These days, most civil claims are settled out of court. Very few go to trial. This means you’ll most likely want an attorney who will represent you well during settlement negotiations. But what can you do if those negotiations go wrong?
The reality is that your options may be limited. While you may still hold your attorney accountable for clear malpractice, the standards for attorney conduct tend to focus more on trial duties. As a recent article from the University of Chicago Law Review noted, the result is that settlements very rarely lead to legal malpractice claims or even bar complaints. And when they do? The plaintiffs are rarely successful.
When is it possible to prove malpractice during a settlement?
The article cited three reasons attorneys most often get the benefit of the doubt after settling:
- The law gives attorneys tremendous freedom to select and employ their chosen strategies. Settlement negotiations tend to feature fewer solid standards and more strategic decisions than trials.

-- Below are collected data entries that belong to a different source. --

Local Ltac lookups :=
  repeat first [ rewrite lookup_alter_eq
               | rewrite lookup_insert_eq
               | rewrite lookup_alter_ne by done
               | rewrite lookup_insert_ne by done ].

Local Ltac kpi_case k :=
  destruct (decide (_ = k)) as [->|?]; [lookups; reflexivity|].

Lemma kpi_lookup (p : portfolio) (d : dom) id :
  let totalPnL := (uPnL p + realizedPnL p)%float in
  alter (λ e, set_classList
                ["pnl-value"; if Js.ge totalPnL 0 then "positive" else "negative"]
                (set_textContent (formatPnL totalPnL) e)) "k_pnl_top"
    (alter (set_textContent [Fixed2 (equity p)]) "k_equity_top"
    (alter (set_textContent [Fixed2 (cash p)]) "k_cash_top"
    (alter (λ e, set_classList ["kpi-value"; "pnl-value"; getPnLClass (realizedPnL p)]
                   (set_textContent (formatPnL (realizedPnL p)) e)) "k_rpnl"
    (alter (λ e, set_classList ["kpi-value"; "pnl-value"; getPnLClass (uPnL p)]
                   (set_textContent (formatPnL (uPnL p)) e)) "k_upnl"
    (alter (set_textContent [Fixed2 (equity p)]) "k_equity"
    (alter (set_textContent [Fixed2 (cash p)]) "k_cash" d)))))) !! id
  = paint p id <$> d !! id.
Proof.
  intros totalPnL. unfold paint. fold totalPnL.
  kpi_case "k_cash". kpi_case "k_equity". kpi_case "k_upnl". kpi_case "k_rpnl".
  kpi_case "k_cash_top". kpi_case "k_equity_top". kpi_case "k_pnl_top".
  lookups. by destruct (d !! id).
Qed.

Lemma renderPortfolio_lookup (p : portfolio) (d : dom) id :
  renderPortfolio (Some p) d !! id
  = painted p (bool_decide (is_Some (d !! "pos_rows"))) id <$> d !! id.
Proof.
  unfold renderPortfolio, Ui.byId, painted. cbv zeta.
  pose proof (kpi_lookup p d) as Hkpi. cbv zeta in Hkpi.
  rewrite (Hkpi "pos_rows").
  assert (paint p "pos_rows" = λ e, e) as -> by done.
  rewrite option_fmap_id.
  destruct (d !! "pos_rows") as [posTb|] eqn:Hpos.
  - rewrite bool_decide_true by eauto.
    rewrite lookup_insert_ne, (Hkpi "trades_rows") by done.
    assert (paint p "trades_rows" = λ e, e) as -> by done.
    rewrite option_fmap_id.
    destruct (decide (id = "pos_rows")) as [->|Hn1].
    { destruct (d !! "trades_rows"); lookups; by rewrite ?Hpos. }
    destruct (decide (id = "trades_rows")) as [->|Hn2].
    { destruct (d !! "trades_rows") eqn:Htr; lookups; by rewrite ?Htr. }
    destruct (d !! "trades_rows"); lookups; apply Hkpi.
  - rewrite bool_decide_false by (by intros [? ?]).
    destruct (decide (id = "pos_rows")) as [->|Hn1].
    { by rewrite Hkpi, Hpos. }
    destruct (decide (id = "trades_rows")) as [->|Hn2].
    { rewrite Hkpi. by destruct (d !! "trades_rows"). }
    apply Hkpi.
Qed.

Lemma painted_absorbs (p q : portfolio) b id (e : element) :
  painted q b id (painted p b id e) = painted q b id e.
Proof.
  unfold painted, paint.
  repeat (destruct (decide (id = _)); [by destruct b, e|]).
  by destruct e.
Qed.

(** X2: A portfolio snapshot overwrites all that the previous one drew: the
    panel after two snapshots is the panel after the second one alone. *)
Theorem renderPortfolio_last_snapshot (p q : portfolio) (d : dom) :
  renderPortfolio (Some q) (renderPortfolio (Some p) d) = renderPortfolio (Some q) d.
Proof.
  apply map_eq. intros id.
  rewrite !renderPortfolio_lookup.
  assert (bool_decide (is_Some (painted p (bool_decide (is_Some (d !! "pos_rows"))) "pos_rows" <$> d !! "pos_rows"))
          = bool_decide (is_Some (d !! "pos_rows"))) as ->.
  { apply bool_decide_ext. by rewrite fmap_is_Some. }
  destruct (d !! id); simpl; [|done]. by rewrite painted_absorbs.
Qed.

(** X3: On a page without a positions table [renderPortfolio] returns before
    it reaches the trade history, which keeps its rows; the KPI elements
    are written all the same. *)
Theorem renderPortfolio_without_positions_table (p : portfolio) (d : dom) :
  d !! "pos_rows" = None →
  renderPortfolio (Some p) d !! "trades_rows" = d !! "trades_rows"
  ∧ renderPortfolio (Some p) d !! "k_cash"
    = set_textContent [Fixed2 (cash p)] <$> d !! "k_cash"
  ∧ renderPortfolio (Some p) d !! "k_rpnl"
    = (λ e, set_classList ["kpi-value"; "pnl-value"; getPnLClass (realizedPnL p)]
              (set_textContent (formatPnL (realizedPnL p)) e)) <$> d !! "k_rpnl".
Proof.
  intros Hpos. rewrite !renderPortfolio_lookup, Hpos.
  rewrite bool_decide_false by (by intros [? ?]).
  split; [by destruct (d !! "trades_rows")|]. split; reflexivity.
Qed.

Lemma renderPortfolio_without_positions_table_example :
  renderPortfolio (Some sevenTrades) (delete "pos_rows" page) !! "trades_rows"
  = Some blank.
Proof.
  destruct (renderPortfolio_without_positions_table sevenTrades (delete "pos_rows" page))
    as [H _]; [vm_compute; reflexivity|].
  rewrite H. vm_compute. reflexivity.
Defined.

(** X4: The positions table gets one row per position, in the order of the
    snapshot. When the asset of a position is a plain string its row has
    seven cells: asset, quantity, average, price, market value, and the
    unrealized P&L as a number and as a percentage of the average, both
    with their sign and with the class that follows the sign of the
    unrealized P&L; otherwise the row is the text of the template filled
    with the same values, left to the HTML parser. *)
Theorem renderPortfolio_positions (p : portfolio) (d : dom) :
  is_Some (d !! "pos_rows") →
  let l := default [] (positions p) in
  ∃ rendered,
    children <$> renderPortfolio (Some p) d !! "pos_rows" = Some rendered
    ∧ length rendered = length l
    ∧ ∀ i row, l !! i = Some row →
        let pnlPct := ((price row - avg row) / avg row * 100)%float in
        ∃ pnlClass,
          by_sign (pos_uPnL row) pnlClass "pnl-positive" "pnl-negative" "pnl-neutral"
          ∧ (plain (pos_asset row) = true →
             rendered !! i
             = Some (Tr "" [Td "" [Lit (pos_asset row)];
                            Td "" [Num (pos_qty row)];
                            Td "" [Fixed2 (avg row)];
                            Td "" [Fixed2 (price row)];
                            Td "" [Fixed2 (mktValue row)];
                            Td pnlClass
                               [Lit (if Js.ge (pos_uPnL row) 0 then "+" else "");
                                Fixed2 (pos_uPnL row)];
                            Td pnlClass
                               [Lit (if Js.ge pnlPct 0 then "+" else "");
                                Fixed2 pnlPct; Lit "%"]]))
          ∧ (plain (pos_asset row) = false →
             rendered !! i
             = Some (Markup ""
                       [Lit "<td><strong>"; Lit (pos_asset row);
                        Lit "</strong></td><td>"; Num (pos_qty row); Lit "</td><td>";
                        Fixed2 (avg row); Lit "</td><td>"; Fixed2 (price row);
                        Lit "</td><td>"; Fixed2 (mktValue row);
                        Lit "</td><td class='"; Lit pnlClass; Lit "'>";
                        Lit (if Js.ge (pos_uPnL row) 0 then "+" else "");
                        Fixed2 (pos_uPnL row);
                        Lit "</td><td class='"; Lit pnlClass; Lit "'>";
                        Lit (if Js.ge pnlPct 0 then "+" else "");
                        Fixed2 pnlPct; Lit "%</td>"])).
Proof.
  intros [posTb Hpos] l. exists (positionRow <$> l).
  split; [|split; [apply length_fmap|]].
  - rewrite renderPortfolio_lookup, Hpos. reflexivity.
  - intros i row Hrow pnlPct. exists (getPnLClass (pos_uPnL row)).
    split; [apply ViewFacts.portfolio_getPnLClass_sign|].
    rewrite list_lookup_fmap, Hrow. simpl. unfold positionRow, formatPnL.
    fold pnlPct. split; intros ->; reflexivity.
Qed.

Lemma renderPortfolio_positions_example :
  ∃ rendered,
    children <$> renderPortfolio
                   (Some {| cash := 9000; equity := 10010; uPnL := 10; realizedPnL := 0;
                            positions :=
                              Some [{| pos_asset := "OIL"; pos_qty := 10; avg := 100;
                                       price := 101; mktValue := 1010; pos_uPnL := 10 |}];
                            trades := None |}) page !! "pos_rows"
    = Some rendered
    ∧ rendered
      = [Tr "" [Td "" [Lit "OIL"]; Td "" [Num 10]; Td "" [Fixed2 100];
                Td "" [Fixed2 101]; Td "" [Fixed2 1010];
                Td "pnl-positive" [Lit "+"; Fixed2 10];
                Td "pnl-positive" [Lit "+"; Fixed2 ((101 - 100) / 100 * 100); Lit "%"]]].
Proof.
  destruct (renderPortfolio_positions
              {| cash := 9000; equity := 10010; uPnL := 10; realizedPnL := 0;
                 positions :=
                   Some [{| pos_asset := "OIL"; pos_qty := 10; avg := 100;
                            price := 101; mktValue := 1010; pos_uPnL := 10 |}];
                 trades := None |} page)
    as (rendered & Hrows & Hlen & Hrow); [vm_compute; eauto|].
  exists rendered. split; [exact Hrows|].
  destruct (Hrow 0 _ eq_refl) as (c0 & (Hpos0 & _ & _) & Hrow0 & _).
  rewrite (Hpos0 eq_refl) in Hrow0. specialize (Hrow0 eq_refl).
  clear Hrows Hrow.
  destruct rendered as [|r0 [|r1 rest]]; try discriminate Hlen.
  injection Hrow0 as ->. reflexivity.
Defined.

(** X5: A leaderboard snapshot replaces the rows of the previous one. *)
Theorem renderLeaderboard_last_snapshot rows1 rows2 (d : dom) :
  Leaderboard.renderLeaderboard rows2 (Leaderboard.renderLeaderboard rows1 d)
  = Leaderboard.renderLeaderboard rows2 d.
Proof.
  unfold Leaderboard.renderLeaderboard, Ui.byId.
  destruct (d !! "lb_rows") as [tb|] eqn:Htb; [|by rewrite Htb].
  rewrite lookup_insert_eq, insert_insert_eq. done.
Qed.

(** X6: A roster replaces the rows of the previous one. *)
Theorem renderPlayers_last_roster l1 l2 (d : dom) :
  Ui.renderPlayers l2 (Ui.renderPlayers l1 d) = Ui.renderPlayers l2 d.
Proof.
  unfold Ui.renderPlayers. apply map_eq. intros id.
  rewrite !lookup_alter. case_decide; [|done].
  by destruct (d !! "playersTbody").
Qed.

- It’s hard to translate an attorney’s failures during a settlement to the standard case-within-a-case model courts use to determine if the attorney’s failures lead directly to the plaintiff’s damages. There are more people involved in each decision, and the court recognizes that you have the final say in what you will or won’t accept.
- Your malpractice claim hinges upon your ability to show actual damages. These damages are typically shown by the difference between the dollar amount you won or lost at trial and the amount you would have won had your lawyer acted properly. But settlements end with both sides agreeing to an offer, and it’s hard to prove that one side might have brought or agreed to a different offer.
These standards make it difficult to win legal malpractice cases after a settlement. Even if you can show that your attorney clearly violated the California Rules of Professional Conduct.
For example, Rule 1.4.1 says that your lawyer must keep you informed of all settlement offers and their terms. This communication must also be “prompt.” But even if you can prove your attorney did not promptly communicate the terms of an offer, you may still find it difficult to prove that prompt communication would have changed the result in your favor.
On the other hand, there may be circumstances in which you can clearly identify your attorney’s failures, direct causation and real damages. Perhaps your attorney failed to communicate a settlement offer that fell within the range you had stated was acceptable. However, because you didn’t learn of the offer, you didn’t settle at that time, and the eventual settlement was much worse.
There’s likely far more settlement malpractice than we know
Given the percentage of cases that settle out of court, attorneys likely commit a great deal more malpractice in those settlements than people end up reporting. However, the three obstacles noted above make it hard for victims to win settlement malpractice claims.
But it’s important to make your decisions based on the facts, not the statistics. If you believe your attorney wronged you during a settlement, you needn’t simply give up. You can ask an attorney with experience in legal malpractice to evaluate the strength of your claim.